The idea is that some processes are just too complicated to control directly, so, rather than control them directly, you just focus on inputs and outputs. You start to think about this from an Agile software development point of view, this becomes really interesting.
What's in the box? - the software development team - this includes the business analysts, the developers, the testers and also the UI people (I think).
What goes into the box?
Prioritised requirements - this is the job of the product owner - to supply the box with prioritised requirements.
What comes out of the box?
A bunch of things
Working Software for the product owners to respond to
Reports of progress - this is a bi-product of looking at the working software.
A list of escalated impediments that the team in the box say is slowing down the process.
What I find interesting is that all of these inputs and outputs tend to be problematic.
Product owners (or project managers who are interfering)aren't available to prioritise the backlog - so don't provide the box with meaningful inputs.

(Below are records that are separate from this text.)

Lemma filter_cut (v : Z) (B : list Border) :
  ascending B.*1 → base.filter (λ b : Border, (pos b.1 ≤ v)%Z) B ++ base.filter (λ b : Border, (v < pos b.1)%Z) B = B.
Proof using.
  induction B as [|b B IH]; [done|]. rewrite fmap_cons, ascending_cons. intros (_ & HB & Hlt).
  assert (∀ x, x ∈ B → (pos b.1 < pos x.1)%Z) as Hall by (intros x Hx%(list_elem_of_fmap_2 fst); auto).
  rewrite !filter_cons. destruct (decide (pos b.1 ≤ v)%Z) as [Hle|Hle].
  - rewrite decide_False by lia. cbn. f_equal. by apply IH.
  - rewrite decide_True by lia. rewrite list_filter_none, list_filter_all; [done|..]; intros x Hx; specialize (Hall x Hx); lia.
Qed.

Lemma select_around val (B : list Border) :
  ok val → ascending B.*1 →
  bt_select hp_compare Unbounded (Included val) B = base.filter (λ b : Border, (pos b.1 ≤ pos val)%Z) B ∧
  bt_select hp_compare (Excluded val) Unbounded B = base.filter (λ b : Border, (pos val < pos b.1)%Z) B.
Proof using compare_pos.
  intros Hv [HB _]. rewrite Forall_fmap, Forall_forall in HB. unfold bt_select.
  split; apply filter_ext_in; intros b Hb; cbn; rewrite compare_pos by (done || by apply HB).
  - destruct (Z.compare_spec (pos b.1) (pos val)); split; intros; try done; lia.
  - destruct (Z.compare_spec (pos val) (pos b.1)); split; intros; try done; lia.
Qed.

Lemma zip_left (B : list Border) :
  ∃ A fl l, B = A ++ option_list fl ++ option_list l ∧ reverse B !! 0 = l ∧ reverse B !! 1 = fl ∧
    (l = None → fl = None) ∧ (fl = None → A = []).
Proof using.
  destruct B as [|l B _] using rev_ind; [by exists [], None, None|].
  destruct B as [|fl B _] using rev_ind; [by exists [], None, (Some l)|].
  exists B, (Some fl), (Some l). rewrite <-app_assoc. rewrite !reverse_app. by split_and!.
Qed.

Lemma zip_right (B : list Border) :
  ∃ r fr C, B = option_list r ++ option_list fr ++ C ∧ B !! 0 = r ∧ B !! 1 = fr ∧
    (r = None → fr = None) ∧ (fr = None → C = []).
Proof using.
  destruct B as [|r [|fr B]]; [by exists None, None, []|by exists (Some r), None, []|by exists (Some r), (Some fr), B].
Qed.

Product owners (or project managers who are interfering)aren't available to respond to the working software that comes out of the box, so are unable to provide meaningful feedback.
Product owners(or project managers who are interfering or other senior stakeholders) respond to reports of actual progress with "La, la, la, not listening" strategies (e.g. "I don't know how you tell that so early in the project.", "I thought you were professionals who could do the job.", "I don't believe that - here's an exercise to provide me with more detail that will take you six months.")

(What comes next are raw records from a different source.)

(** The map around a point. *)
Lemma around_point p X Y at_ :
  pt_ok p → small p → Forall pt_ok (X ++ option_list at_ ++ Y) → Forall small (X ++ option_list at_ ++ Y) →
  (∀ x, x ∈ X → (pt_pos x < pt_pos p)%Z) → (∀ y, y ∈ Y → (pt_pos p < pt_pos y)%Z) →
  (∀ b, b ∈ entry <$> X → lex_compare (point_key p) b.1 = Gt) ∧ lex_compare (point_key p) (point_key p) = Eq ∧
  (∀ b, b ∈ entry <$> Y → lex_compare (point_key p) b.1 = Lt).
Proof.
  intros Hp Hs Ho Hsm HX HY. rewrite !Forall_app in Ho, Hsm. destruct Ho as (HoX & _ & HoY), Hsm as (HsX & _ & HsY).
  split_and!; [|by rewrite key_pos, Z.compare_refl|].
  - intros b (x & Hx & ->)%(entries_compare p X); [|done..]. apply Z.compare_gt_iff. auto.
  - intros b (x & Hx & ->)%(entries_compare p Y); [|done..]. apply Z.compare_lt_iff. auto.
Qed.

Lemma add_to_map_ok {E} v i mh l :
  num_ok v → (N.of_nat i ≤ U32_MAX)%N → stores mh l →
  ∃ mh' l', add_to_map (E:=E) (encode_key v (N.of_nat i)) i mh = Ok mh' ∧ stores mh' l' ∧
    ∀ x, x ∈ l' ↔ x = index_point v i ∨ x ∈ l.
Proof.
  intros Hv Hi [Ha Hsm Hmap Hh]. rewrite encode_index_point by done. destruct (index_point_ok v i Hv Hi) as [Hok Hs].
  set (p := index_point v i) in *. assert (i = N.to_nat (hp_idx p)) as Hip by (cbn; by rewrite Nat2N.id).
  destruct mh as [map h]. cbn in Hmap, Hh. destruct (ascending_place _ _ pt_inj p l Ha Hok) as (X & Y & at_ & Hl & HX & HY & Hat).
  pose proof Ha as [Ho _]. pose proof Hsm as Hsml. rewrite Hl in Ho, Hsm. destruct (around_point p X Y at_) as (HeX & Hee & HeY); [done..|].
  unfold add_to_map. rewrite Hmap, Hip. destruct Hat as [[-> Hnin]|[-> Hin]].
  - change (l = X ++ Y) in Hl. change (Forall small (X ++ Y)) in Hsm. 
    assert (entry <$> l = (entry <$> X) ++ (entry <$> Y)) as Hel by by rewrite Hl, fmap_app. rewrite Hel.
    rewrite bt_get_none by (intros b [Hb%HeX|Hb%HeY]%elem_of_app; by rewrite Hb). rewrite bt_insert_skip, bt_insert_first by done.
    rewrite decode_point_key by done. cbn [mbind result_bind unwrap].
    assert (ascending_pts (X ++ p :: Y)) as Ha'.
    { rewrite Hl in Ha. apply ascending_app in Ha as (H1 & H2 & H3). apply ascending_app. split_and!; [done|by apply ascending_cons|].
      intros x y Hx [->|Hy]%elem_of_cons; auto. }
    assert (Forall small (X ++ p :: Y)) as Hsm' by (apply Forall_app in Hsm as [? ?]; apply Forall_app; split; [done|by constructor]).
    change ((entry <$> X) ++ (point_key p, N.to_nat (hp_idx p)) :: (entry <$> Y)) with ((entry <$> X) ++ (entry <$> p :: Y)).
    rewrite <-fmap_app.
    assert (∀ x, x ∈ X ++ p :: Y ↔ x = p ∨ x ∈ l) as Heq by (rewrite Hl; set_solver).
    destruct (insert_ok (E:=E) pt_ok pt_pos pt_compare pt_inj _ _ p l (X ++ p :: Y) Hok Hnin Ha Ha' Heq
      (neighbours_in_entries _ Ha' Hsm') h Hh) as (h' & -> & Hh').
    exists (entry <$> X ++ p :: Y, h'), (X ++ p :: Y). by split_and!.
  - change (l = X ++ p :: Y) in Hl. 
    assert (entry <$> l = (entry <$> X) ++ (point_key p, N.to_nat (hp_idx p)) :: (entry <$> Y)) as Hel by by rewrite Hl, fmap_app.
    rewrite Hel, bt_get_at, bt_insert_at by done. exists (map, h), l. split; [by rewrite Hmap, Hel|]. split; [by split|].
    intros x. split; [by right|]. by intros [->|?].
Qed.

Almost everybody who claims that they desperately want the software, will ignore the impediments which are reported which are preventing the software from being developed. This is so common we have a biblical-themed name for it "Bricks without Straw syndrome."

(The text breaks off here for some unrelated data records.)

Lemma numeric_load_spec s l db field :
  numeric_wf s l → numeric_synced s → ni_db s = db → ni_column s = numeric_storage_cf_name field →
  ∃ s', numeric_load (numeric_new db field) = Ok (true, s') ∧ numeric_wf s' l.
Proof using HRL.
  intros Hwf [Hcf Hview] <- Hcol. unfold numeric_load, has_column_family. cbn [ni_db ni_column numeric_new].
  rewrite <-Hcol, Hcf. cbn [mbind result_bind]. rewrite column_iter_eq. unfold get_column_family. rewrite Hcf. cbn [mbind result_bind].
  set (rows := iter_cf (ni_db s) (ni_column s)).
  assert (∀ k b, (k, b) ∈ rows ↔ ∃ v i, v ∈ ni_vals s i ∧ k = encode_key v (N.of_nat i) ∧ b = to_be_bytes 4 (Z.of_nat i)) as Hin.
  { intros k b. subst rows. rewrite iter_cf_view, elem_of_map_to_list. apply Hview. }
  destruct (load_rows rows (mkNumericIndex [] (ni_column s) (ni_db s) (histogram_new HISTOGRAM_MAX_BUCKET_SIZE HISTOGRAM_PRECISION) 0 1 []) [])
    as (s1 & l1 & Hload & Hl1 & Heq).
  { intros k b (v & i & Hv & -> & ->)%Hin. destruct (nw_ok _ _ Hwf v i Hv). eauto 6. }
  { split; [|set_solver|set_solver|done]. split; [split; constructor|constructor|done|]. split; [done|constructor]. }
  unfold numeric_new. rewrite <-Hcol, Hload. cbn [mbind result_bind]. eexists. split; [done|].
  assert (l1 = l) as ->.
  { apply (ascending_unique pt_ok pt_pos pt_inj); [apply Hl1|apply (nw_stores _ _ Hwf)|]. intros x.
    rewrite Heq, (nw_points _ _ Hwf). split.
    - intros [(v & i & Hv & Hi & Hr & ->)|[]%not_elem_of_nil]. apply Hin in Hr as (w & j & Hw & He & _).
      destruct (nw_ok _ _ Hwf w j Hw). exists w, j. split; [done|]. by apply encode_key_inj in He as [-> _].
    - intros (v & i & Hv & ->). left. exists v, i. destruct (nw_ok _ _ Hwf v i Hv). split_and!; [done..| |done]. apply Hin. eauto. }
  destruct (count_fold (ni_point_to_values s1) s1) as (E1 & E2 & E3 & E4 & E5 & E6). set (s2 := fold_left _ _ _) in *. clearbody s2.
  destruct Hl1 as [Hs1 Hp1 Hok1 [Hc1 Hm1]].
  assert (∀ i, ni_vals s2 i = ni_vals s1 i) as Hv2 by (intros i; unfold ni_vals, numeric_get_values; by rewrite E3).
  split; [by rewrite E1, E2| | | |].
  - intros x. rewrite Hp1. by setoid_rewrite Hv2.
  - intros v i. rewrite Hv2. apply Hok1.
  - by rewrite E4, E3, Hc1.
  - intros i. rewrite Hv2. split; [lia|]. unfold ni_vals, numeric_get_values.
    destruct (ni_point_to_values s1 !! i) as [vs|] eqn:Hi; cbn; [|lia]. apply E6. by apply list_elem_of_lookup_2 in Hi.
Qed.
End reload.

(** ** Runs of updates *)

Section numeric_ops.
Context {Num T DB : Type} `{!Numericable T, !Encodable T, !NumberLaws T} {HDB : RocksDB DB} {HRL : RocksLaws DB}.
Context (get_value : Value Num → option T) (field : string).
Context (get_value_ok : ∀ v x, get_value v = Some x → num_ok x).
Abbreviation NI := (NumericIndex T DB).

Definition run_numeric_op (op : map_op Num) : sm NI OperationError unit :=
  match op with
  | MAdd id payload => vi_add_point add_many_to_list get_value numeric_remove_point id payload
  | MRemove id => numeric_remove_point id
  end.

(** A point offset is a [u32]. *)
Definition numeric_op_ok (op : map_op Num) : Prop :=
  match op with MAdd id _ => (N.of_nat id ≤ U32_MAX)%N | MRemove _ => True end.

Lemma numeric_values_ok (v : MultiValue (Value Num)) : Forall num_ok (indexed_values get_value v).
Proof using get_value_ok.
  apply Forall_forall. intros x. unfold indexed_values. rewrite list_elem_of_bind. intros (w & Hx & _).
  assert (∀ w, x ∈ option_list (get_value w) → num_ok x) as Hopt.
  { intros w'. destruct (get_value w') as [y|] eqn:Hw; cbn; [intros ->%list_elem_of_singleton; eauto|by intros ?%not_elem_of_nil]. }
  destruct w as [| | | |a|]; cbn [value_elems] in Hx; try by apply Hopt in Hx.
  apply list_elem_of_omap in Hx as (y & _ & Hy). eauto.
Qed.

Lemma run_numeric_op_spec op (s : NI) l :
  numeric_wf s l → numeric_op_ok op →
  sm_wp (run_numeric_op op)
    (λ _ s', (∃ l', numeric_wf s' l') ∧ ni_column s' = ni_column s ∧
      (∀ j, ni_vals s' j = map_op_step get_value op (ni_vals s) j) ∧ (numeric_synced s → numeric_synced s')) (λ _ _, True) s.
Proof using HRL get_value_ok.
  intros Hwf Hok. destruct op as [i p|i]; cbn [run_numeric_op map_op_step] in *.
  - destruct (reindexes get_value p) eqn:Hr.
    2: { unfold sm_wp. destruct (vi_add_point_keeps add_many_to_list get_value numeric_remove_point i p s Hr) as [-> _]. split_and!; eauto. }
    rewrite vi_add_point_reindexes by done. apply sm_wp_bind. eapply sm_wp_mono; [by eapply numeric_remove_spec| |done].
    cbn. intros _ s1 ((l1 & Hwf1) & [Hc1 Hset1] & Hs1).
    eapply sm_wp_mono; [apply (numeric_add_spec i (indexed_values get_value p) s1 l1); [done| |apply numeric_values_ok|done]| |done].
    { by rewrite Hset1, decide_True. }
    cbn. intros _ s2 (Hwf2 & [Hc2 Hset2] & Hs2). split_and!; [done|by rewrite Hc2| |auto].
    intros j. rewrite Hset2, Hset1. by destruct (decide (j = i)).
  - eapply sm_wp_mono; [by eapply numeric_remove_spec| |done]. cbn. intros _ s1 (Hwf1 & [Hc1 Hset1] & Hs1). by split_and!.
Qed.

Lemma map_op_step_ext ops (f g : PointOffsetType → list T) :
  (∀ j, f j = g j) →
  ∀ j, fold_left (λ f op, map_op_step get_value op f) ops f j = fold_left (λ f op, map_op_step get_value op f) ops g j.
Proof.
  revert f g. induction ops as [|o l IH]; intros f g Hfg i; [done|]. simpl. apply IH.
  intros k. destruct o; simpl; [destruct (reindexes _ _)|]; rewrite ?Hfg; done.
Qed.

Lemma run_numeric_ops_spec ops (s s' : NI) l :
  sm_for run_numeric_op ops s = (Ok tt, s') → numeric_wf s l → numeric_synced s → Forall numeric_op_ok ops →
  (∃ l', numeric_wf s' l') ∧ numeric_synced s' ∧ ni_column s' = ni_column s ∧
  ∀ j, ni_vals s' j = fold_left (λ f op, map_op_step get_value op f) ops (ni_vals s) j.
Proof using HRL get_value_ok.
  revert s l. induction ops as [|op ops IH]; intros s l Hrun Hwf Hsync Hok.
  { injection Hrun as <-. split_and!; eauto. }
  simpl in Hrun. apply sm_bind_Ok_inv in Hrun as ([] & s1 & Hop & Hrun). apply Forall_cons in Hok as [Hok1 Hok].
  pose proof (sm_wp_Ok_inv _ _ _ _ _ _ (run_numeric_op_spec op s l Hwf Hok1) Hop) as ((l1 & Hwf1) & Hc1 & Hv1 & Hs1).
  destruct (IH s1 l1 Hrun Hwf1 (Hs1 Hsync) Hok) as (Hwf2 & Hs2 & Hc2 & Hv2).
  split_and!; [done..|by rewrite Hc2|]. intros j. rewrite Hv2. simpl. by apply map_op_step_ext.
Qed.

Lemma numeric_new_wf (db : DB) : numeric_wf (numeric_new (T:=T) db field) [].
Proof using.
  split; [|intros x; split; [by intros ?%not_elem_of_nil|]; by intros (v & i & []%not_elem_of_nil & _)|by intros v i ?%not_elem_of_nil|done|done]. split; [split; constructor|constructor|done|]. split; [done|constructor].
Qed.

Lemma numeric_new_synced db0 db :
  recreate_column_family (numeric_storage_cf_name field) db0 = (Ok tt, db) → numeric_synced (numeric_new (T:=T) db field).
Proof using HRL.
  intros (Hv & Hh & _)%recreate_Ok. split; [done|]. intros k b. cbn. rewrite Hv, lookup_empty. split; [done|].
  intros (v & i & Hin & _). by apply not_elem_of_nil in Hin.
Qed.

Lemma nw_map (s : NI) l : numeric_wf s l → ni_map s = entry <$> l.
Proof. intros Hwf. exact (st_map _ _ (nw_stores _ _ Hwf)). Qed.

Lemma same_points_nonempty (s s' : NI) l i : numeric_wf s l → numeric_wf s' l → nonempty (ni_vals s' i) = nonempty (ni_vals s i).
Proof.
  assert (∀ (s s' : NI) v, numeric_wf s l → numeric_wf s' l → v ∈ ni_vals s i → ni_vals s' i ≠ []) as Hother.
  { intros s1 s2 v H1 H2 Hv He. assert (index_point v i ∈ l) as Hl by (apply (nw_points _ _ H1); eauto).
    apply (nw_points _ _ H2) in Hl as (w & j & Hw & [= _ Hj]). apply Nat2N.inj in Hj as <-. rewrite He in Hw. by apply not_elem_of_nil in Hw. }
  intros H1 H2. destruct (ni_vals s' i) as [|x vs'] eqn:E1, (ni_vals s i) as [|y vs] eqn:E2; try done.
  - destruct (Hother s s' y H1 H2); [rewrite E2; left|done].
  - destruct (Hother s' s x H2 H1); [rewrite E1; left|done].
Qed.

"Yes we absolutely need this software by this deadline that we thought up all by ourselves without any regard to the capacity of the team. No, we will do nothing to help provide you with an environment where you can develop it. In fact we'll supply security 'experts' to hobble your every attempt to find a solution."
This is what doing this exercise has made me realise:
when people talk about Agile, they almost always talk about what happens in the box, stand-ups, stories, story-walls.
almost everything that goes wrong, that stops the project being a success, goes wrong outside of the box
You probably need somebody, full-time managing what's going on outside of the box.
this isn't the scrum master - he's managing what's going on inside, the box, I'm not saying what's going on inside the box is easy.
when people talk about Agile - they're normally talking about what's going on inside the box.
projects are BIOLOGICAL SYSTEMS - so, as I mentioned in my previous article it maybe lines and boxes isn't the most useful - or the only way to think about this stuff. Maybe it's more useful to think of the box as cell, with semi-permeable membranes - stuff has to get in and out
magic (working software) happens in the box
No box, no magic.
Customer in box = fox in hen house.
what goes on inside the box if it's healthy and functioning properly, is quite similar from project to project, what goes on outside the box is completely different in every case.
One of the most appalling and upsetting tendencies that I've been witness to now, multiple times, is project managers opening the box, or the other thing that I've seen recently is an attitude of "We're paying for the box, we should be able to say what happens in it."
When the project doesn't go well (and how could it under such circumstances?) this is when we get the dreaded hourly-status meetings and other measures absolutely guaranteed to produce failure such as requests for the development team to record their time down to the hour.